Stored items
Start of Block

Lemma match_pattern_list_meaning_witness :
  list_entries true (str "*.Example.org,!BAD*") =
    [mk_entry false (str "*.example.org"); mk_entry true (str "bad*")] /\
  match_pattern_list (str "bad.example.org") (str "*.Example.org,!BAD*") true = -1 /\
  match_pattern_list (str "ok.example.org") (str "*.Example.org,!BAD*") true = 1.
Proof.
  split; [reflexivity|]. split.
  - rewrite match_pattern_list_meaning; [reflexivity|]. repeat constructor.
  - reflexivity.
Defined.

(** * match_list *)

Definition MAX_PROP : nat := 40.

Fixpoint take_nonempty (ts : list cstring) : list cstring :=
  match ts with
  | [] => []
  | [] :: _ => []
  | t :: ts => t :: take_nonempty ts
  end.

(** The server loop: the tokens up to the first empty one, at most [MAX_PROP]. *)
Definition sproposals (server : cstring) : list cstring :=
  take MAX_PROP (take_nonempty (tokens server)).

(** The client loop over the tokens that strsep returns.  [pos] is the offset of
    the token in the copy [c]; [clen] is [strlen(c)], which is the length of the
    first token once strsep has overwritten the first comma. *)
Fixpoint client_loop (ts sprops : list cstring) (pos clen : Z) : option cstring * Z :=
  match ts with
  | [] => (None, clen)
  | [] :: _ => (None, clen)
  | p :: ts =>
      if bool_decide (p ∈ sprops) then
        (Some p, match ts with [] => clen | _ => pos + zlen p + 1 end)
      else client_loop ts sprops (pos + zlen p + 1) clen
  end.

(** The chosen name and the value stored through [next]. *)
Definition match_list_next (client server : cstring) : option cstring * Z :=
  client_loop (tokens client) (sproposals server) 0 (zlen (fst (strsep client))).

Definition match_list (client server : cstring) : option cstring :=
  fst (match_list_next client server).

(** * filter_list *)

(** strlcat(dst, src, siz) on strings: at most [siz - 1] characters. *)
Definition strlcat (dst src : cstring) (siz : Z) : cstring :=
  if zlen dst <? siz then ztake (siz - 1) (dst ++ src) else dst.

Fixpoint filter_loop (len : Z) (blacklist : bool) (filter : cstring) (ts : list cstring)
    (fix_prop : cstring) : cstring :=
  match ts with
  | [] => fix_prop
  | cp :: ts =>
      let r := match_pattern_list cp filter false in
      if (blacklist && negb (r =? 1)) || (negb blacklist && (r =? 1)) then
        let fix_prop :=
          match fix_prop with [] => fix_prop | _ => strlcat fix_prop [ch_comma] len end in
        filter_loop len blacklist filter ts (strlcat fix_prop cp len)
      else filter_loop len blacklist filter ts fix_prop
  end.

Definition filter_list `{Allocator} (proposal filter : cstring) (blacklist : bool) :
    option cstring :=
  let len := zlen proposal + 1 in
  if negb (malloc_ok len) then None
  else Some (filter_loop len blacklist filter (tokens proposal) []).

Definition match_filter_blacklist `{Allocator} (proposal filter : cstring) : option cstring :=
  filter_list proposal filter true.
Definition match_filter_whitelist `{Allocator} (proposal filter : cstring) : option cstring :=
  filter_list proposal filter false.

(** * Negotiation picks the client's first choice *)

(** The names of a list as the code sees them: up to an empty token. *)
Definition names (s : cstring) : list cstring := take_nonempty (tokens s).

(** Offset behind the tokens [ts] and their commas. *)
Fixpoint span (ts : list cstring) : Z :=
  match ts with [] => 0 | t :: ts => zlen t + 1 + span ts end.

Lemma take_nonempty_app l1 l2 :
  Forall (fun t => t <> []) l1 -> take_nonempty (l1 ++ l2) = l1 ++ take_nonempty l2.
Proof. induction 1 as [|t l1 Ht _ IH]; [done|]. cbn. destruct t; [done|]. by rewrite IH. Qed.

(** Where the client loop stops. *)
Lemma client_loop_spec ts sprops pos clen :
  (client_loop ts sprops pos clen = (None, clen) /\
   Forall (fun t => t ∉ sprops) (take_nonempty ts)) \/
  exists l1 n l2,
    ts = l1 ++ n :: l2 /\ n <> [] /\ n ∈ sprops /\
    Forall (fun t => t <> [] /\ t ∉ sprops) l1 /\
    client_loop ts sprops pos clen =
      (Some n, match l2 with [] => clen | _ => pos + span l1 + zlen n + 1 end).
Proof.
  revert pos. induction ts as [|p ts IH]; intros pos; [left; split; [done|constructor]|].
  destruct p as [|c p]; [left; split; [done|constructor]|]. cbn [client_loop take_nonempty].
  destruct (bool_decide ((c :: p) ∈ sprops)) eqn:E.
  { right. exists [], (c :: p), ts. apply bool_decide_eq_true in E.
    split; [done|]. split; [done|]. split; [done|]. split; [constructor|].
    cbn [span]. by rewrite Z.add_0_r. }
  apply bool_decide_eq_false in E.
  destruct (IH (pos + zlen (c :: p) + 1)) as [[-> Hf]|(l1 & n & l2 & -> & Hn & Hin & Hl1 & ->)].
  { left. split; [done|]. by constructor. }
  right. exists ((c :: p) :: l1), n, l2. split; [done|]. split; [done|]. split; [done|].
  split; [by constructor|]. cbn [span]. f_equal. destruct l2; [done|]. lia.
Qed.
(* ===== verification/AddrMatch.v ===== *)
(** Matching network addresses: addrmatch.c and the host and user matching of
    match.c that is built on it.

    The 128-bit union of [struct xaddr] is a list of four 32-bit words, each the
    [ntohl] of the word in memory, so that the [htonl] and [ntohl] calls and the
    byte view [addr8] need no byte order of the host.  getaddrinfo(3) with
    AI_NUMERICHOST is a parameter. *)

From Stdlib Require Import String.
From S2P Require Import Prelude Match.
Local Open Scope Z_scope.

Inductive sa_family := AF_INET | AF_INET6 | AF_OTHER (n : Z).
#[global] Instance sa_family_eq_dec : EqDecision sa_family.
Proof. solve_decision. Defined.

Record xaddr := mk_xaddr {
  af : sa_family;
  addr32 : list Z;
  scope_id : Z;
}.

(** memset(xa, 0, sizeof *xa) *)
Definition xaddr_zero : xaddr := mk_xaddr (AF_OTHER 0) [0; 0; 0; 0] 0.

Definition set_af (a : xaddr) (f : sa_family) : xaddr := mk_xaddr f (addr32 a) (scope_id a).
Definition set_addr32 (a : xaddr) (w : list Z) : xaddr := mk_xaddr (af a) w (scope_id a).
Definition set_scope_id (a : xaddr) (s : Z) : xaddr := mk_xaddr (af a) (addr32 a) s.
Definition s_addr (a : xaddr) : Z := znth (addr32 a) 0.

(** addr8[i]: byte [i] of the address in network order. *)
Definition addr8 (a : xaddr) (i : Z) : Z :=
  Z.land (Z.shiftr (znth (addr32 a) (i / 4)) (24 - 8 * (i mod 4))) 255.

(** * Addresses and masks *)

Definition addr_unicast_masklen (f : sa_family) : Z :=
  match f with AF_INET => 32 | AF_INET6 => 128 | AF_OTHER _ => -1 end.

(** true for the return value 0. *)
Definition masklen_valid (f : sa_family) (masklen : Z) : bool :=
  match f with
  | AF_INET => masklen <=? 32
  | AF_INET6 => masklen <=? 128
  | AF_OTHER _ => false
  end.

(** A socket address as getaddrinfo returns it, with its [ai_addrlen]. *)
Inductive sockaddr :=
  | Sockaddr_in (sin_addr : Z)
  | Sockaddr_in6 (sin6_addr : list Z) (sin6_scope_id : Z)
  | Sockaddr_other (sa_family : Z).

Definition SIZEOF_SOCKADDR_IN : Z := 16.
Definition SIZEOF_SOCKADDR_IN6 : Z := 28.

Definition addr_sa_to_xaddr (sa : sockaddr) (slen : Z) : option xaddr :=
  let xa := xaddr_zero in
  match sa with
  | Sockaddr_in sin_addr =>
      if slen <? SIZEOF_SOCKADDR_IN then None
      else Some (set_addr32 (set_af xa AF_INET) (zset (addr32 xa) 0 sin_addr))
  | Sockaddr_in6 sin6_addr sin6_scope_id =>
      if slen <? SIZEOF_SOCKADDR_IN6 then None
      else Some (set_scope_id (set_addr32 (set_af xa AF_INET6) sin6_addr) sin6_scope_id)
  | Sockaddr_other _ => None
  end.

(** [(0xffffffff << (32 - l)) & 0xffffffff] *)
Definition mask_shift (l : Z) : Z :=
  Z.land (u32 (Z.shiftl 0xffffffff (32 - l))) 0xffffffff.

(** The loop [for (i = 0; i < 4 && l >= 32; i++, l -= 32)], with the final
    partial word. *)
Fixpoint netmask6_loop (n : nat) (i l : Z) (w : list Z) : list Z :=
  match n with
  | O => w
  | S n =>
      if l >=? 32 then netmask6_loop n (i + 1) (l - 32) (zset w i 0xffffffff)
      else if negb (l =? 0) then zset w i (mask_shift l) else w
  end.

Definition addr_netmask (f : sa_family) (l : Z) : option xaddr :=
  if negb (masklen_valid f l) then None
  else
    let n := xaddr_zero in
    match f with
    | AF_INET =>
        let n := set_af n AF_INET in
        if l =? 0 then Some n
        else Some (set_addr32 n (zset (addr32 n) 0 (mask_shift l)))
    | AF_INET6 =>
        let n := set_af n AF_INET6 in
        Some (set_addr32 n (netmask6_loop 4 0 l (addr32 n)))
    | AF_OTHER _ => None
    end.

Definition addr_and (a b : xaddr) : option xaddr :=
  if negb (bool_decide (af a = af b)) then None
  else
    match af a with
    | AF_INET => Some (set_addr32 a (zset (addr32 a) 0 (Z.land (s_addr a) (s_addr b))))
    | AF_INET6 => Some (set_addr32 a (zip_with Z.land (addr32 a) (addr32 b)))
    | AF_OTHER _ => None
    end.

(** The byte loop of [addr_cmp]. *)
Fixpoint addr_cmp_bytes (n : nat) (i : Z) (a b : xaddr) : Z :=
  match n with
  | O => 0
  | S n =>
      if negb (addr8 a i - addr8 b i =? 0) then
        if addr8 a i >? addr8 b i then 1 else -1
      else addr_cmp_bytes n (i + 1) a b
  end.

Definition addr_cmp (a b : xaddr) : Z :=
  if negb (bool_decide (af a = af b)) then
    if bool_decide (af a = AF_INET6) then 1 else -1
  else
    match af a with
    | AF_INET =>
        if s_addr a =? s_addr b then 0
        else if s_addr a >? s_addr b then 1 else -1
    | AF_INET6 =>
        let r := addr_cmp_bytes 16 0 a b in
        if negb (r =? 0) then r
        else if scope_id a =? scope_id b then 0
        else if scope_id a >? scope_id b then 1 else -1
    | AF_OTHER _ => -1
    end.

Definition addr_invert (n : xaddr) : option xaddr :=
  match af n with
  | AF_INET => Some (set_addr32 n (zset (addr32 n) 0 (Z.lxor (s_addr n) 0xffffffff)))
  | AF_INET6 => Some (set_addr32 n ((fun w => Z.lxor w 0xffffffff) <$> addr32 n))
  | AF_OTHER _ => None
  end.

Definition addr_hostmask (f : sa_family) (l : Z) : option xaddr :=
  m ← addr_netmask f l; addr_invert m.

(** true for the return value 0. *)
Definition addr_is_all0s (a : xaddr) : bool :=
  match af a with
  | AF_INET => s_addr a =? 0
  | AF_INET6 => forallb (fun w => w =? 0) (addr32 a)
  | AF_OTHER _ => false
  end.

Definition addr_host_is_all0s (a : xaddr) (masklen : Z) : bool :=
  match addr_hostmask (af a) masklen with
  | None => false
  | Some tmp_mask =>
      match addr_and a tmp_mask with
      | None => false
      | Some tmp_result => addr_is_all0s tmp_result
      end
  end.

Definition addr_netmatch (host net : xaddr) (masklen : Z) : Z :=
  if negb (bool_decide (af host = af net)) then -1
  else
    match addr_netmask (af host) masklen with
    | None => -1
    | Some tmp_mask =>
        match addr_and host tmp_mask with
        | None => -1
        | Some tmp_result => addr_cmp tmp_result net
        end
    end.

(** * Parsing *)

(** getaddrinfo(3) with AI_NUMERICHOST: [None] for a nonzero return, else the
    first result's address and its length, if there is one. *)
Class Getaddrinfo := getaddrinfo : cstring -> option (option (sockaddr * Z)).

End of Block

The problem => Taking the line with "else if s_addr" as the first and the line with "Definition addr_invert (n" as the last, retype that stretch of the data above exactly, with no other lines.

Result of this task =>
        else if s_addr a >? s_addr b then 1 else -1
    | AF_INET6 =>
        let r := addr_cmp_bytes 16 0 a b in
        if negb (r =? 0) then r
        else if scope_id a =? scope_id b then 0
        else if scope_id a >? scope_id b then 1 else -1
    | AF_OTHER _ => -1
    end.

Definition addr_invert (n : xaddr) : option xaddr :=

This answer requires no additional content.